Ludwig Lugmeier: "Die Leben des Käpt'n Bilbo"
Verbrecherverlag, Berlin 2017
256 Seiten, 24 Euro
Sich neu zu erfinden, ist nicht schwer
Jack Bilbo bleibt vor allem durch eins in Erinnerung: zahlreiche, sich widersprechende Biografien, von ihm selbst geschrieben. Maler, Autor, Galerist, Lebemann - Ludwig Lugmeier hat seine Geschichte recherchiert. Zum 50. Todestag erscheint nun eine Biografie.
Hugo Baruch, so der Geburtsname des jüdischen Abenteurers, war zeitlebens ein Verfolgter und Getriebener, der sein Leben immer wieder neu erfinden musste, es aber auch mit Lust selbst erfand. Etwa 19 Jobs und drei Identitäten hatte Baruch, der sich später Jack Bilbo nannte, in seinem Leben. Seine Fangemeinde wächst: Zu ihr zählt der Künstler Daniel Richter, der dem erfindungsreichen Lebenskünstler im Frühjahr 2017 eine Ausstellung im Berliner Max Liebermann Haus widmete.

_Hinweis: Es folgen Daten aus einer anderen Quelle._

(** X9. After the editor has exited with status 0,
    [edit_message_with_nano] stops the script with [Aborted: no message
    entered.] exactly when every line of the file is empty, all
    whitespace, or a comment (its first character that is not whitespace
    is [#]): in particular when the file is left as it was. *)
Theorem edit_message_aborted (nano : Editor) (default_text content : str) :
  nano default_text = Exited 0 content ->
  edit_message_with_nano nano default_text
  = Raise (SystemExit (lit "Aborted: no message entered."))
  <->
  Forall (fun line => forallb isspace line = true \/ comment_line line = true)
         (splitlines content).
Proof.
  intros Hn. unfold edit_message_with_nano. rewrite Hn. cbn [Z.eqb negb].
  rewrite <- kept_lines_blank, <- join_blank, <- strip_empty.
  destruct (strip (join [LF] _)) as [|c r]; cbn [truthy negb].
  - split; reflexivity.
  - split; discriminate.
Qed.

Lemma comment_line_blank : comment_line [] = false.
Proof. reflexivity. Qed.

Lemma comment_line_strip (l : str) :
  comment_line l = false <-> comment_line (strip l) = false.
Proof. unfold comment_line. rewrite strip_idem. tauto. Qed.

(** X10. No line of the message that [edit_message_with_nano] returns is
    a comment: the lines whose first character that is not whitespace is
    [#] are all left out. *)
Theorem edit_message_no_comment (nano : Editor) (default_text msg : str) :
  edit_message_with_nano nano default_text = Ok msg ->
  Forall (fun line => comment_line line = false) (splitlines msg).
Proof.
  unfold edit_message_with_nano.
  destruct (nano default_text) as [|status content]; [discriminate|].
  destruct (negb (status =? 0)%Z); [discriminate|].
  set (kept := filter _ (splitlines content)).
  destruct (negb (truthy (strip (join [LF] kept)))); [discriminate|].
  intros H; injection H as <-.
  apply (lines_strip (fun line => comment_line line = false)
           comment_line_blank comment_line_strip).
  apply (lines_join (fun line => comment_line line = false)).
  - unfold kept. apply Forall_forall. intros l Hl.
    apply filter_In in Hl as [Hl _].
    pose proof (splitlines_from_single_line (length content) content []
                  (Nat.le_refl _) (Forall_nil _)) as Hs.
    rewrite Forall_forall in Hs. now apply Hs.
  - unfold kept. apply Forall_forall. intros l Hl.
    apply filter_In in Hl as [_ Hl]. unfold comment_line.
    now apply negb_true_iff in Hl.
Qed.

Lemma edit_message_trimmed_witness :
  trimmed (lit "Release 1 " ++ [LF] ++ lit "more") /\
  exists content,
    typing (lit "  Release 1 " ++ [LF] ++ lit " # note" ++ [LF]
            ++ lit "more" ++ [LF; LF]) release_message_template
    = Exited 0 content.
Proof.
  apply (edit_message_trimmed
           (typing (lit "  Release 1 " ++ [LF] ++ lit " # note" ++ [LF]
                    ++ lit "more" ++ [LF; LF]))
           release_message_template).
  vm_compute. reflexivity.
Defined.

Lemma edit_message_aborted_witness :
  edit_message_with_nano (typing []) release_message_template
  = Raise (SystemExit (lit "Aborted: no message entered."))
  <->
  Forall (fun line => forallb isspace line = true \/ comment_line line = true)
         (splitlines (release_message_template ++ [])).
Proof.
  apply (edit_message_aborted (typing []) release_message_template).
  reflexivity.
Defined.

Lemma edit_message_no_comment_witness :
  Forall (fun line => comment_line line = false)
         (splitlines (lit "Release 1 " ++ [LF] ++ lit "more")).
Proof.
  apply (edit_message_no_comment
           (typing (lit "  Release 1 " ++ [LF] ++ lit " # note" ++ [LF]
                    ++ lit "more" ++ [LF; LF]))
           release_message_template).
  vm_compute. reflexivity.
Defined.

(* ------------------------------------------------------------------ *)
(** * Properties of the repository name *)
(* ------------------------------------------------------------------ *)

Lemma split_from_single (sep : char) (seg : str) :
  ~ In sep seg ->
  forall cur, split_from sep cur seg = [rev cur ++ seg].
Proof.
  induction seg as [|c seg IH]; intros Hn cur.
  - cbn [split_from]. now rewrite app_nil_r.
  - cbn [split_from]. destruct (N.eqb_spec c sep) as [->|Hc].
    + elim Hn. now left.
    + rewrite IH by (intros H; apply Hn; now right).
      cbn [rev]. rewrite <- app_assoc. reflexivity.
Qed.

Lemma split_from_last (sep : char) (seg : str) :
  ~ In sep seg ->
  forall pre cur d,
    last (split_from sep cur (pre ++ sep :: seg)) d = seg.
Proof.
  intros Hn. induction pre as [|c pre IH]; intros cur d.
  - cbn [app split_from]. rewrite N.eqb_refl.
    rewrite (split_from_single sep seg Hn []). reflexivity.
  - cbn [app split_from]. destruct (c =? sep).
    + rewrite last_cons_default. apply IH.
    + apply IH.
Qed.

Lemma split_from_pieces (sep : char) (s : str) :
  forall cur, ~ In sep cur ->
  Forall (fun p => ~ In sep p) (split_from sep cur s).
Proof.
  induction s as [|c s IH]; intros cur Hcur.
  - cbn [split_from]. constructor; [|constructor].
    intros H. apply Hcur. now apply in_rev.
  - cbn [split_from]. destruct (N.eqb_spec c sep) as [->|Hc].
    + constructor; [|apply IH; intros []].
      intros H. apply Hcur. now apply in_rev.
    + apply IH. intros [H|H]; [congruence | now apply Hcur].
Qed.

Lemma Forall_last (P : str -> Prop) (l : list str) (d : str) :
  l <> [] -> Forall P l -> P (last l d).
Proof.
  intros Hne H. induction H as [|x l Hx Hl IH]; [congruence|].
  destruct l as [|y l]; [exact Hx|].
  change (last (x :: y :: l) d) with (last (y :: l) d).
  apply IH. discriminate.
Qed.

Lemma split_from_nonempty (sep : char) (s cur : str) :
  split_from sep cur s <> [].
Proof.
  revert cur; induction s as [|c s IH]; intros cur; cbn [split_from];
    [discriminate|].
  destruct (c =? sep); [discriminate | apply IH].
Qed.

Lemma split_last_piece (sep : char) (s : str) :
  ~ In sep (last (split sep s) []).
Proof.
  unfold split.
  apply (Forall_last (fun p => ~ In sep p)).
  - apply split_from_nonempty.
  - apply split_from_pieces. intros [].
Qed.

Lemma startswith_app (p x : str) : startswith (p ++ x) p = true.
Proof.
  induction p as [|c p IH]; [destruct x; reflexivity|].
  cbn [app startswith]. rewrite N.eqb_refl. exact IH.
Qed.

Lemma endswith_app (a b : str) : endswith (a ++ b) b = true.
Proof. unfold endswith. rewrite rev_app_distr. apply startswith_app. Qed.

Lemma drop_last_no_sep (sep : char) (n : nat) (s : str) :
  ~ In sep s -> ~ In sep (drop_last n s).
Proof.
  unfold drop_last. intros Hn H. apply Hn.
  rewrite <- (firstn_skipn (length s - n) s). apply in_or_app. now left.
Qed.

Lemma git_repo_root_run (w : World) (st : State) :
  git_repo_root w st
  = if (returncode (subprocess_run w cmd_toplevel) =? 0)%Z
    then Ok (strip (stdout (subprocess_run w cmd_toplevel)),
             {| calls := calls st ++ [cmd_toplevel];
                clock_reads := clock_reads st |})
    else Raise (CalledProcessError cmd_toplevel
                  (returncode (subprocess_run w cmd_toplevel))).
Proof.
  unfold git_repo_root, bind. rewrite run_checked. fold cmd_toplevel.
  destruct (returncode (subprocess_run w cmd_toplevel) =? 0)%Z; reflexivity.
Qed.
Ltac framed_tac :=
  repeat first
    [ progress cbv zeta
    | progress intros
    | solve [auto with frame_db]
    | apply framed_bind
    | apply framed_if
    | apply framed_loop
    | match goal with
      | |- framed (match ?o with Some _ => _ | None => _ end) => destruct o
      end ].

Lemma framed_redraw_near_zero u : framed (redraw_near_zero u).
Proof. unfold redraw_near_zero; framed_tac. Qed.

Lemma framed_gammavariate alpha beta : framed (gammavariate alpha beta).
Proof.
  unfold gammavariate, cheng_pass, gs_pass.
  pose proof framed_redraw_near_zero.
  framed_tac.
Qed.

(** X24. Every method other than [gauss], whether it returns or raises, leaves
    the cached value of [gauss] as it found it, and the draws it leaves
    are the draws it found less the ones at the front that it took, in
    order: no draw is put back, skipped or reordered. *)
Theorem methods_keep_the_gauss_cache :
  forall low high mode mu sigma lambd kappa alpha beta,
    framed (triangular low high mode)
    /\ framed (normalvariate mu sigma)
    /\ framed (lognormvariate mu sigma)
    /\ framed (expovariate lambd)
    /\ framed (vonmisesvariate mu kappa)
    /\ framed (gammavariate alpha beta)
    /\ framed (betavariate alpha beta)
    /\ framed (paretovariate alpha)
    /\ framed (weibullvariate alpha beta).
Proof.
  intros.
  pose proof framed_redraw_near_zero.
  pose proof framed_gammavariate.
  repeat split.
  - unfold triangular.
    apply framed_bind; [apply framed_random | intros u].
    apply framed_bind; [framed_tac | intros c].
    destruct (u >? c); framed_tac.
  - unfold normalvariate, normal_pass; framed_tac.
  - unfold lognormvariate, normalvariate, normal_pass; framed_tac.
  - unfold expovariate; framed_tac.
  - unfold vonmisesvariate, vonmises_pass; framed_tac.
  - apply framed_gammavariate.
  - unfold betavariate; framed_tac.
  - unfold paretovariate; framed_tac.
  - unfold weibullvariate; framed_tac.
Qed.
Lemma k_value_entries (sub : list (list cell)) (n : nat) :
  In n (map (fun t => dict_getd tuple_eqb 0 t (Counter tuple_eqb sub)) sub) <->
  exists t, In t sub /\ n = length (filter (tuple_eqb t) sub).
Proof.
  rewrite in_map_iff. split.
  - intros [t [Ht Hin]]. exists t. split; [exact Hin |].
    rewrite <- Ht. apply Counter_lookup. apply tuple_eqb_eq.
  - intros [t [Hin Ht]]. exists t. split; [| exact Hin].
    rewrite Ht. apply Counter_lookup. apply tuple_eqb_eq.
Qed.

(** X20.  The script and the class builder on the same quasi-identifiers.
    The script groups by tuple, the builder by joined key, and equal tuples
    have equal keys: the builder never finds more classes than the script,
    and the anonymity level the script prints, [min(df['k_value'])], never
    exceeds the builder's [min_ec_size].  The level is at least 1. *)
Theorem builder_is_coarser_than_script (df : DataFrame) :
  incl evaluate_py.quasi_identifiers (columns df) ->
  0 < len df ->
  exists rep ec_counts ec_groups m level,
    evaluate_py.run df = Ok rep /\
    compute_equivalence_classes df evaluate_py.quasi_identifiers =
      Ok (ec_counts, ec_groups) /\
    calculate_equivalence_class_metrics ec_counts (len df) = Ok m /\
    py_min (evaluate_py.k_value rep) = Some level /\
    num_equivalence_classes m <= evaluate_py.num_eq_classes rep /\
    1 <= level /\
    level <= min_ec_size m.
Proof.
  intros Hincl Hpos.
  destruct (run_cases df)
    as [[Hn _] | [[_ [Hz _]] | [_ [_ [sub [Hsub [Hlen Hr]]]]]]];
    [contradiction | lia |].
  destruct (compute_equivalence_classes_total df _ Hincl) as [c [g Hc]].
  destruct (compute_equivalence_classes_Ok _ _ _ _ Hc)
    as [sub' [Hsub' [_ [Hcc _]]]].
  assert (sub' = sub) by congruence. subst sub'.
  pose proof (calculate_equivalence_class_metrics_Ok c (len df)) as Hm.
  assert (Hne : sub <> []) by (intros ->; simpl in Hlen; lia).
  destruct sub as [| t0 sub0] eqn:Esub; [contradiction |]. rewrite <- Esub in *.
  set (kv := map (fun t => dict_getd tuple_eqb 0 t (Counter tuple_eqb sub)) sub)
    in *.
  assert (Hkv : exists x xs, kv = x :: xs).
  { unfold kv. rewrite Esub. simpl. eexists. eexists. reflexivity. }
  destruct Hkv as [x [xs Hkv]].
  eexists. exists c, g. eexists. exists (nmin x xs).
  split; [exact Hr |]. split; [exact Hc |]. split; [exact Hm |].
  cbn [evaluate_py.k_value evaluate_py.num_eq_classes
       num_equivalence_classes min_ec_size].
  split; [rewrite Hkv; reflexivity |].
  destruct (nmin_spec x xs) as [Hlev_in Hlev_low]. rewrite <- Hkv in *.
  split; [| split].
  - assert (Hnd : NoDup (keys c)).
    { rewrite Hcc. apply counter_fold_NoDup; [apply string_eqb_eq | constructor]. }
    assert (Hsubset : incl (keys c) (map ec_key (keys (Counter tuple_eqb sub)))).
    { intros k Hk. rewrite Hcc in Hk.
      apply (counter_fold_keys String.eqb string_eqb_eq) in Hk.
      destruct Hk as [[] | Hk]. apply in_map_iff in Hk.
      destruct Hk as [t [<- Ht]]. apply in_map.
      apply (counter_fold_keys tuple_eqb tuple_eqb_eq). right. exact Ht. }
    pose proof (NoDup_incl_length Hnd Hsubset) as Hle.
    unfold keys in Hle. rewrite !length_map in Hle. exact Hle.
  - apply k_value_entries in Hlev_in. destruct Hlev_in as [t [Ht ->]].
    apply (filter_self_positive tuple_eqb tuple_eqb_eq). exact Ht.
  - assert (Hcne : c <> []).
    { rewrite Hcc. intros H0.
      pose proof (Counter_has (map ec_key sub) (ec_key t0)) as Hh.
      rewrite H0 in Hh. apply Hh. rewrite Esub. left. reflexivity. }
    destruct c as [| [k1 n1] c1]; [contradiction |]. cbn [values map snd].
    destruct (nmin_spec n1 (map snd c1)) as [Hmin_in _].
    change (n1 :: map snd c1) with (map snd ((k1, n1) :: c1)) in Hmin_in.
    apply in_map_iff in Hmin_in. destruct Hmin_in as [[k' n'] [Hn' Hin']].
    simpl in Hn'. rewrite Hcc in Hin'. apply Counter_entry in Hin'.
    destruct Hin' as [Hcount Hk']. apply in_map_iff in Hk'.
    destruct Hk' as [t [Hkey Ht]].
    rewrite <- Hn', Hcount, <- Hkey.
    eapply Nat.le_trans; [| apply count_tuple_le_count_key].
    rewrite Forall_forall in Hlev_low. apply Hlev_low.
    apply k_value_entries. exists t. split; [exact Ht | reflexivity].
Qed.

Ludwig Lugmeier, Autor des gerade erschienenen Buches "Die Leben des Käpt'n Bilbo", sagt, die wichtigste Identität – das Pseudonym Jack Bilbo – habe er angenommen, als er 1931 für eine Münchner Illustrierte seine Geschichte aufschreiben sollte. "Bilbo ist das baskische Wort für Bilbao, bedeutet Schwert." Bilbo, der 1907 in eine jüdische Familie geboren wurde, habe schon im Alter von sieben Jahren das erste Mal emigrieren müssen. Der Plan, dass er das Geschäftsimperium seines Großvaters übernehmen sollte, ging daher nicht in Erfüllung – eine mögliche Erklärung für seine wechselnden Identitäten. "Er hat immer versucht, jemand besonderes zu sein."
War Bilbo Leibwächter von Al Capone?
Bekannt wurde Bilbo schon als junger Mann von 24 Jahren, als er 1931, frisch zurück in Berlin nach einigen Jahren in New York, seine erste Autobiografie vorlegte: Eine zu großen Teilen erfundene Lebensgeschichte, in der er sich als Al Capones ehemaliger Leibwächter und "Gun Man" ausgab. Sie erschien passend zum Beginn des Prozesses gegen Capone in Chicago, verkaufte sich entsprechend gut und machte nebenbei aus Hugo Baruch den "Gangster" und Autor Jack Bilbo.
Sein bewegtes Leben führte Bilbo danach von Berlin über Frankreich nach Spanien, wo er im Bürgerkrieg kämpfte, später nach London, wo er vor allem weibliche Gesäße malte und eine erfolgreiche Galerie betrieb. Hinter den Tresen der verschiedenen Kneipen und Bars, die er im Laufe seines Lebens betrieb, wurde er als Original und brillanter Erzähler bekannt.
Bedeutend vor allem als Galerist in London
Nach seinem Tod 1967 geriet Bilbo schnell in Vergessenheit. Laut Lugmeier wurde er als "nicht so bedeutend" angesehen. Er hält vor allem Bilbos Zeit als Galerist in London während des Zweiten Weltkriegs für wichtig. "Das war eine Galerie, die eine Bresche geschlagen hat in die ganz traditionell versteifte englische Kunstwelt", sagt Lugmeier, indem er zuvor internierten Künstlern eine Chance gab und auch Bilder von französischen Impressionisten oder Künstlern wie Pablo Picasso oder Amedeo Modigliani ausstellte.
Er war während des Zweiten Weltkriegs in London Galerist - das war bedeutend. Da kamen Maler, die vorher in Internierungslagern waren, Galerien, die geschlossen hatten, gaben ihm Bilder, Impressionisten dabei bis zu Braques, Picasso, Modigliani
Persönlich habe er Jack Bilbo nur kurz getroffen. "Ich kann mich an ihn erinnern als einen sehr dicken Mann, der stark geschnauft hat", sagt Lugmeier. Im Nachhinein sei ihm aufgefallen: "Er hat eine sehr eigenartig helle, gedrängte Stimme gehabt, die so gar nicht zu seinem Volumen gepasst hat."